PatchSiren cyber security CVE debrief

CVE-2026-43307 Git CVE debrief

CVE-2026-43307 is a Linux kernel vulnerability in the ADXL380 accelerometer IIO driver. The interrupt handler may read FIFO entries in batches based on the number of enabled scan elements, but the sensor fills FIFO one sample at a time. When the FIFO status count is not a multiple of the enabled scan count, the driver can attempt to read more entries than are actually present. The fix rounds the count down to a safe multiple before reading.

Vendor
Git
Product
Unknown
CVSS
HIGH 7.8
CISA KEV
Not listed in stored evidence
Original CVE published
2026-05-08
Original CVE updated
2026-05-11
Advisory published
2026-05-08
Advisory updated
2026-05-11

Who should care

Linux kernel maintainers, distro kernel security teams, embedded/device platform operators, and anyone deploying systems with the ADXL380 accelerometer driver enabled should care. Because the CVSS vector is local and low-privilege, defenders should especially review systems where untrusted local users can interact with sensor interfaces or where kernel updates are delayed.

Technical summary

According to the CVE description, the ADXL380 interrupt handler consumes FIFO data in groups of N, where N equals the number of enabled scan elements. The hardware, however, produces FIFO samples one at a time, so the FIFO status register may report a count that is not divisible by N. In that case, the driver can over-read beyond the number of entries actually present in the FIFO. The remediation is to round the reported FIFO entry count down to a multiple of N before issuing reads. The NVD record lists the issue with CVSS 3.1 vector AV:L/AC:L/PR:L/UI:N/S:U/C:H/I:H/A:H, indicating a locally reachable issue requiring low privileges.

Defensive priority

High for systems that ship or depend on the Linux kernel ADXL380 driver; otherwise medium. The bug is hardware/driver-specific, but the impact rating is high and the exploit path is local with low privileges, so kernel backporting and fleet verification should be prioritized where the device is in use.

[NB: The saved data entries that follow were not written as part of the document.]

(* ===== verification/RawSocketFrames.v ===== *)
(** * RawSocket frames

    The frame header encoder and the frame reader of [ct_core/src/lib.rs]:
    four-octet headers with 24-bit lengths (and bit 3 for exactly [2^24]) on
    standard connections, five-octet headers with 32-bit lengths on upgraded
    ones. *)
From S2P Require Import Prelude Bytes IoStream.

Definition MAX_FRAME_LEN : Z := 2 ^ 24.

Inductive FrameReadError : Type :=
  | FrameIo (e : io_error)
  | FrameProtocol (reason : string).

Inductive InboundFrame : Type :=
  | Message (payload : list Z)
  | Ping (payload : list Z)
  | Pong (payload : list Z).

(** [encode_frame_header]: the bytes [EncodedFrameHeader::as_bytes] shows. *)
Definition encode_frame_header (frame_type payload_len : Z) (upgraded_protocol : bool) :
    FrameReadError + list Z :=
  if 0x07 <? frame_type
  then inl (FrameProtocol ("invalid frame type " +:+ pretty frame_type))
  else if upgraded_protocol then
    if 2 ^ 32 <=? payload_len
    then inl (FrameProtocol ("payload length " +:+ pretty payload_len
           +:+ " exceeds supported maximum " +:+ pretty (2 ^ 32 - 1)))
    else inr (Z.land frame_type 0x07 :: be_bytes 4 payload_len)
  else if MAX_FRAME_LEN <? payload_len
  then inl (FrameProtocol ("payload length " +:+ pretty payload_len
         +:+ " exceeds supported maximum " +:+ pretty MAX_FRAME_LEN))
  else
    let first := Z.land frame_type 0x07 in
    if payload_len =? MAX_FRAME_LEN
    then inr [Z.lor first 0x08; 0; 0; 0]
    else inr [first; Z.land (Z.shiftr payload_len 16) 0xFF;
              Z.land (Z.shiftr payload_len 8) 0xFF; Z.land payload_len 0xFF].

Definition byte_of (l : list Z) (i : nat) : Z := nth i l 0.

(** The header part of [read_inbound_frame]: frame type and length. *)
Definition read_frame_header (upgraded_protocol : bool) :
    stream_op FrameReadError (Z * Z) :=
  if upgraded_protocol then
    header ← op_read_exact FrameIo 5;
    if negb (Z.land (byte_of header 0) 0xF8 =? 0)
    then op_fail (FrameProtocol "reserved bits must be zero")
    else mret (Z.land (byte_of header 0) 0x07,
               be_value [byte_of header 1; byte_of header 2; byte_of header 3; byte_of header 4])
  else
    header ← op_read_exact FrameIo 4;
    let reserved := Z.shiftr (byte_of header 0) 4 in
    if negb (reserved =? 0) then op_fail (FrameProtocol "reserved bits must be zero")
    else
      let length_hi := Z.land (Z.shiftr (byte_of header 0) 3) 0x01 in
      let frame_type := Z.land (byte_of header 0) 0x07 in
      let length := Z.lor (Z.lor (Z.shiftl (byte_of header 1) 16)
                             (Z.shiftl (byte_of header 2) 8)) (byte_of header 3) in
      if length_hi =? 1 then
        if negb (length =? 0)
        then op_fail (FrameProtocol "extended length bit set with non-zero length bytes")
        else mret (frame_type, Z.shiftl 1 24)
      else mret (frame_type, length).

(** [read_exact_frame_payload]: reads into the buffer's spare capacity, which is
    the requested length, until it is full. *)
Definition read_exact_frame_payload (length : Z) : stream_op FrameReadError (list Z) :=
  op_read_exact FrameIo length.

Definition read_inbound_frame (max_payload : Z) (upgraded_protocol : bool) :
    stream_op FrameReadError InboundFrame :=
  '(frame_type, length) ← read_frame_header upgraded_protocol;
  if max_payload <? length
  then op_fail (FrameProtocol ("frame length " +:+ pretty length
         +:+ " exceeds negotiated maximum " +:+ pretty max_payload))
  else if negb upgraded_protocol && (MAX_FRAME_LEN <? length)
  then op_fail (FrameProtocol ("frame length " +:+ pretty length
         +:+ " exceeds supported maximum " +:+ pretty MAX_FRAME_LEN))
  else
    payload ← read_exact_frame_payload length;
    if frame_type =? 0 then mret (Message payload)
    else if frame_type =? 1 then mret (Ping payload)
    else if frame_type =? 2 then mret (Pong payload)
    else op_fail (FrameProtocol ("unsupported frame type " +:+ pretty frame_type)).

(** The frame a type octet and payload stand for. *)
Definition frame_of (frame_type : Z) (payload : list Z) : InboundFrame :=
  if frame_type =? 0 then Message payload
  else if frame_type =? 1 then Ping payload else Pong payload.

(** ** Headers read back *)

Lemma lor_3_bytes a b c : u8_ok a → u8_ok b → u8_ok c →
  Z.lor (Z.lor (Z.shiftl a 16) (Z.shiftl b 8)) c = be_value [a; b; c].
Proof.
  intros Ha Hb Hc.
  assert (Z.lor (Z.shiftl a 16) (Z.shiftl b 8) = Z.shiftl (a * 256 + b) 8) as ->.
  { rewrite <-(shl_or_byte a b) by (done || apply Ha). rewrite Z.shiftl_lor.
    rewrite Z.shiftl_shiftl by lia. done. }
  rewrite shl_or_byte; [|destruct Ha, Hb; lia|done].
  unfold be_value. simpl. lia.
Qed.

Lemma header_bytes_24 n : 0 ≤ n < 2 ^ 24 →
  [Z.land (Z.shiftr n 16) 0xFF; Z.land (Z.shiftr n 8) 0xFF; Z.land n 0xFF] = be_bytes 3 n.
Proof.
  intros Hn. change 0xFF with (Z.ones 8). rewrite !Z.land_ones, !Z.shiftr_div_pow2 by lia.
  cbn [be_bytes]. change (2 ^ 16) with (256 ^ Z.of_nat 2). change (2 ^ 8) with (256 ^ Z.of_nat 1) at 2.
  change (2 ^ 8) with 256. by rewrite Z.div_1_r.
Qed.

Lemma encode_frame_header_len t n up header :
  encode_frame_header t n up = inr header → zlen header = if up then 5 else 4.
Proof.
  unfold encode_frame_header. destruct (_ <? t); [done|]. destruct up.
  - case_match; [done|]. intros [= <-]. done.
  - case_match; [done|]. cbv zeta. case_match; by intros [= <-].
Qed.

(** The three frame types in use. *)
Lemma frame_type_cases t : 0 ≤ t ≤ 2 → t = 0 ∨ t = 1 ∨ t = 2.
Proof. lia. Qed.

Lemma read_frame_header_encoded t n up header st rest m :
  0 ≤ t ≤ 2 → 0 ≤ n → encode_frame_header t n up = inr header →
  stream_flows st m → zlen header ≤ m → unread st = header ++ rest →
  ∃ st', read_frame_header up st = (SOk (t, n), st')
    ∧ unread st' = rest ∧ stream_flows st' (m - zlen header).
Proof.
  intros Ht Hn He Hs Hm Hu.
  destruct (op_read_exact_prefix FrameIo st header rest m Hs Hm Hu) as (st' & Hr & Hu' & Hs').
  pose proof (encode_frame_header_len _ _ _ _ He) as Hz. rewrite Hz in Hr.
  exists st'. split; [|done].
  unfold encode_frame_header in He.
  assert (0x07 <? t = false) as E7 by lia. rewrite E7 in He.
  assert (Z.land t 0x07 = t) as E8 by (by destruct (frame_type_cases t Ht) as [-> | [-> | ->]]). rewrite E8 in He.
  unfold read_frame_header. destruct up; cbv beta iota zeta in *;
    rewrite (op_bind_run _ _ _ _ _ Hr); clear Hr.
  - destruct (Z.leb_spec (2 ^ 32) n); [done|]. injection He as <-.
    unfold byte_of. cbn [nth be_bytes].
    assert (Z.land t 0xF8 = 0) as -> by (by destruct (frame_type_cases t Ht) as [-> | [-> | ->]]).
    rewrite E8. cbn [negb Z.eqb]. unfold mret, stream_op_ret. do 3 f_equal.
    pose proof (be_value_bytes_small 4 n ltac:(simpl; lia)) as Hb. done.
  - destruct (Z.ltb_spec MAX_FRAME_LEN n) as [|Hmax]; [done|].
    destruct (Z.eqb_spec n MAX_FRAME_LEN) as [->|Hne].
    + injection He as <-. by destruct (frame_type_cases t Ht) as [-> | [-> | ->]].
    + injection He as <-. unfold byte_of. cbn [nth].
      assert (Z.shiftr t 4 = 0 ∧ Z.land (Z.shiftr t 3) 1 = 0) as [-> ->]
        by (by destruct (frame_type_cases t Ht) as [-> | [-> | ->]]).
      rewrite E8. cbn [negb Z.eqb]. unfold mret, stream_op_ret. do 3 f_equal.
      unfold MAX_FRAME_LEN in *.
      pose proof (header_bytes_24 n ltac:(lia)) as Hh. pose proof (be_bytes_ok 3 n) as Hb.
      rewrite <-Hh in Hb. repeat (apply Forall_cons in Hb as [? Hb]).
      rewrite lor_3_bytes by done. rewrite Hh. apply be_value_bytes_small. simpl. lia.
Qed.

Lemma read_inbound_frame_encoded t payload up max header st rest m :
  0 ≤ t ≤ 2 → zlen payload ≤ max → encode_frame_header t (zlen payload) up = inr header →
  stream_flows st m → zlen (header ++ payload) ≤ m → unread st = header ++ payload ++ rest →
  ∃ st', read_inbound_frame max up st = (SOk (frame_of t payload), st')
    ∧ unread st' = rest ∧ stream_flows st' (m - zlen (header ++ payload)).
Proof.
  intros Ht Hmax He Hs Hm Hu. rewrite zlen_app in *. pose proof (zlen_nonneg payload).
  destruct (read_frame_header_encoded t (zlen payload) up header st (payload ++ rest) m)
    as (st1 & H1 & Hu1 & Hs1); [done|done|done|done|lia|done|].
  destruct (op_read_exact_prefix FrameIo st1 payload rest (m - zlen header))
    as (st2 & H2 & Hu2 & Hs2); [done|lia|done|].
  exists st2. split; [|split; [done|by replace (m - (zlen header + zlen payload))
    with (m - zlen header - zlen payload) by lia]].
  unfold read_inbound_frame. rewrite (op_bind_run _ _ _ _ _ H1). cbv beta iota.
  rewrite (proj2 (Z.ltb_ge _ _)) by lia.
  assert (negb up && (MAX_FRAME_LEN <? zlen payload) = false) as ->.
  { destruct up; [done|]. simpl. unfold encode_frame_header in He.
    destruct (0x07 <? t); [done|]. by destruct (MAX_FRAME_LEN <? zlen payload). }
  rewrite (op_bind_run _ _ _ _ _ H2). unfold frame_of.
  by destruct (frame_type_cases t Ht) as [-> | [-> | ->]].
Qed.

(** What a successful header read consumed and found. *)
Lemma read_frame_header_ok up st t n st' :
  front_ok st → bytes_ok (unread st) → read_frame_header up st = (SOk (t, n), st') →
  0 ≤ t ∧ 0 ≤ n < 2 ^ 32 ∧
  ∃ header, zlen header = (if up then 5 else 4) ∧ step_io st st' header [].
Proof.
  intros Hok Hb H. unfold read_frame_header in H. destruct up.
  - apply op_bind_ok in H as (header & st2 & H2 & H).
    apply op_read_exact_ok in H2 as [Hz Hs]; [|done|lia].
    assert (bytes_ok header) as Hh.
    { destruct Hs as (_ & E & _). rewrite E in Hb. by apply Forall_app in Hb as [? _]. }
    destruct header as [|b0 [|b1 [|b2 [|b3 [|b4 [|b5 l]]]]]]; try by zlia.
    cbn [byte_of nth] in H. destruct (negb _); [done|]. injection H as <- <- <-.
    split; [apply Z.land_nonneg; right; lia|]. split; [|by exists [b0; b1; b2; b3; b4]].
    apply Forall_cons in Hh as [_ Hh].
    pose proof (be_value_bound _ Hh) as Hv. exact Hv.
  - apply op_bind_ok in H as (header & st2 & H2 & H).
    apply op_read_exact_ok in H2 as [Hz Hs]; [|done|lia].
    assert (bytes_ok header) as Hh.
    { destruct Hs as (_ & E & _). rewrite E in Hb. by apply Forall_app in Hb as [? _]. }
    destruct header as [|b0 [|b1 [|b2 [|b3 [|b4 l]]]]]; try by zlia.
    cbv zeta in H. unfold byte_of in H. cbn [nth] in H.
    apply Forall_cons in Hh as [_ Hh].
    pose proof (be_value_bound _ Hh) as Hv. change (256 ^ zlen [b1; b2; b3]) with (2 ^ 24) in Hv.
    repeat (apply Forall_cons in Hh as [? Hh]). rewrite lor_3_bytes in H by done.
    destruct (negb _); [done|].
    assert (0 ≤ Z.land b0 7) by (apply Z.land_nonneg; right; lia).
    destruct (_ =? 1).
    + destruct (negb _); [done|]. injection H as <- <- <-.
      split; [done|]. split; [done|]. by exists [b0; b1; b2; b3].
    + injection H as <- <- <-. split; [done|]. split; [lia|]. by exists [b0; b1; b2; b3].
Qed.

Lemma frame_dispatch_ok t payload st f st' : 0 ≤ t →
  (if t =? 0 then mret (Message payload)
   else if t =? 1 then mret (Ping payload)
   else if t =? 2 then mret (Pong payload)
   else op_fail (FrameProtocol ("unsupported frame type " +:+ pretty t))) st = (SOk f, st') →
  f = frame_of t payload ∧ t ≤ 2 ∧ st' = st.
Proof.
  intros Ht H. unfold frame_of.
  destruct (Z.eqb_spec t 0) as [->|]; [by injection H as <- <-|].
  destruct (Z.eqb_spec t 1) as [->|]; [by injection H as <- <-|].
  destruct (Z.eqb_spec t 2) as [->|]; [by injection H as <- <-|done].
Qed.

(** ** Properties *)

(** a RawSocket frame that is written is read back.  For every frame type in
    use, every payload the header encoder accepts and both header formats, the
    reader gets the frame from the encoded bytes however the socket splits
    them, and leaves exactly what follows; the encoder refuses exactly the
    lengths that do not fit: above [2^24] on a standard connection, from [2^32]
    on an upgraded one. *)
Theorem rawsocket_frame_roundtrip t payload up max st rest :
  0 ≤ t ≤ 2 → zlen payload ≤ max →
  match encode_frame_header t (zlen payload) up with
  | inr header =>
      zlen payload ≤ (if up then 2 ^ 32 - 1 else 2 ^ 24)
      ∧ (stream_flows st (zlen (header ++ payload)) → unread st = header ++ payload ++ rest →
         ∃ st', read_inbound_frame max up st = (SOk (frame_of t payload), st')
           ∧ unread st' = rest)
  | inl _ => (if up then 2 ^ 32 - 1 else 2 ^ 24) < zlen payload
  end.
Proof.
  intros Ht Hmax. destruct (encode_frame_header t (zlen payload) up) as [e|header] eqn:He.
  - unfold encode_frame_header in He.
    replace (0x07 <? t) with false in He by lia. destruct up.
    + destruct (Z.leb_spec (2 ^ 32) (zlen payload)); [lia|done].
    + unfold MAX_FRAME_LEN in He. destruct (Z.ltb_spec (2 ^ 24) (zlen payload)); [lia|].
      cbv zeta in He. by destruct (_ =? _).
  - split.
    + unfold encode_frame_header in He.
      replace (0x07 <? t) with false in He by lia. destruct up.
      * destruct (Z.leb_spec (2 ^ 32) (zlen payload)); [done|lia].
      * unfold MAX_FRAME_LEN in He. by destruct (Z.ltb_spec (2 ^ 24) (zlen payload)).
    + intros Hs Hu.
      destruct (read_inbound_frame_encoded t payload up max header st rest _ Ht Hmax He Hs
        ltac:(done) Hu) as (st' & H1 & H2 & _). by exists st'.
Qed.

Lemma rawsocket_frame_roundtrip_witness :
  ∃ st', read_inbound_frame 10 true
    (IoStream_plain [RBytes [1; 0]; RBytes [0; 0; 3; 7]; RBytes [8; 9; 42]] [] (inr true))
    = (SOk (Ping [7; 8; 9]), st') ∧ unread st' = [42].
Proof.
  refine (proj2 (rawsocket_frame_roundtrip 1 [7; 8; 9] true 10
    (IoStream_plain [RBytes [1; 0]; RBytes [0; 0; 3; 7]; RBytes [8; 9; 42]] [] (inr true)) [42]
    ltac:(lia) ltac:(vm_compute; discriminate)) _ _).
  - split; [unfold front_ok; vm_compute; split; discriminate|].
    simpl. right. split; [discriminate|]. right. split; [discriminate|].
    right. split; [discriminate|]. left. vm_compute. discriminate.
  - reflexivity.
Defined.

(** the reader enforces the negotiated limit before it allocates or reads a
    payload: a frame it returns carries at most the negotiated maximum (and at
    most [2^24] bytes on a standard connection), has one of the three types,
    and is exactly the header and payload octets consumed. *)
Theorem read_inbound_frame_bounded max up st f st' :
  front_ok st → bytes_ok (unread st) → read_inbound_frame max up st = (SOk f, st') →
  ∃ t payload header, f = frame_of t payload ∧ 0 ≤ t ≤ 2 ∧ zlen payload ≤ max
    ∧ (up = false → zlen payload ≤ 2 ^ 24)
    ∧ zlen header = (if up then 5 else 4)
    ∧ unread st = header ++ payload ++ unread st' ∧ written st' = written st.
Proof.
  intros Hok Hb H. unfold read_inbound_frame in H.
  apply op_bind_ok in H as ([t n] & st1 & H1 & H).
  apply read_frame_header_ok in H1 as (Ht & Hn & header & Hh & Hs1); [|done..].
  destruct (Z.ltb_spec max n); [done|].
  destruct (negb up && (MAX_FRAME_LEN <? n)) eqn:Hup; [done|].
  apply op_bind_ok in H as (payload & st2 & H2 & H).
  apply op_read_exact_ok in H2 as [Hz Hs2]; [|apply Hs1|lia].
  apply frame_dispatch_ok in H as (-> & ? & ->); [|done].
  pose proof (step_io_trans _ _ _ _ _ _ _ Hs1 Hs2) as (_ & Hu & Hw & _).
  exists t, payload, header. rewrite app_nil_r in Hw. rewrite <-(assoc_L (++)) in Hu.
  split_and!; try done; [lia|]. intros ->. unfold MAX_FRAME_LEN in *. simpl in Hup. lia.
Qed.

Lemma read_inbound_frame_bounded_witness :
  ∃ t payload header, Message [5] = frame_of t payload ∧ zlen (header : list Z) = 4.
Proof.
  destruct (read_inbound_frame_bounded 10 false
    (IoStream_plain [RBytes [0; 0; 0; 1; 5]] [] (inr true)) (Message [5])
    (IoStream_plain [] [] (inr true))) as (t & payload & header & H1 & _ & _ & _ & H2 & _).
  - unfold front_ok. vm_compute. split; discriminate.
  - unfold bytes_ok, u8_ok. vm_compute. repeat constructor; discriminate.
  - vm_compute. reflexivity.
  - exists t, payload, header. split; [exact H1|exact H2].
Defined.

Recommended defensive actions

  • Apply the Linux kernel fix that rounds FIFO reads down to a multiple of the enabled scan count.
  • Verify whether your kernel release has the corresponding stable backport from the referenced kernel.org commits.
  • If you ship embedded or appliance systems using ADXL380 hardware, schedule regression testing after kernel updates to confirm IIO sensor reads still function correctly.
  • Inventory systems that include the ADXL380 accelerometer driver and ensure they receive patched kernel builds before broad rollout.
  • Monitor downstream vendor advisories and package updates for backported fixes matching the upstream kernel change.

Evidence notes

All claims are grounded in the supplied CVE description and NVD metadata. The issue is described as an over-read in the Linux kernel iio: accel: adxl380 driver caused by FIFO status counts that are not multiples of the enabled scan elements. The NVD record provides the CVSS vector AV:L/AC:L/PR:L/UI:N/S:U/C:H/I:H/A:H. The source references are kernel.org stable commit links, indicating the fix has been backported or tracked in stable kernel branches. No affected version range was supplied in the source corpus, so no version-specific exposure claims are made.

Official resources

CVE-2026-43307 was published on 2026-05-08 and modified on 2026-05-11. The supplied references point to Linux kernel stable commit URLs associated with the remediation.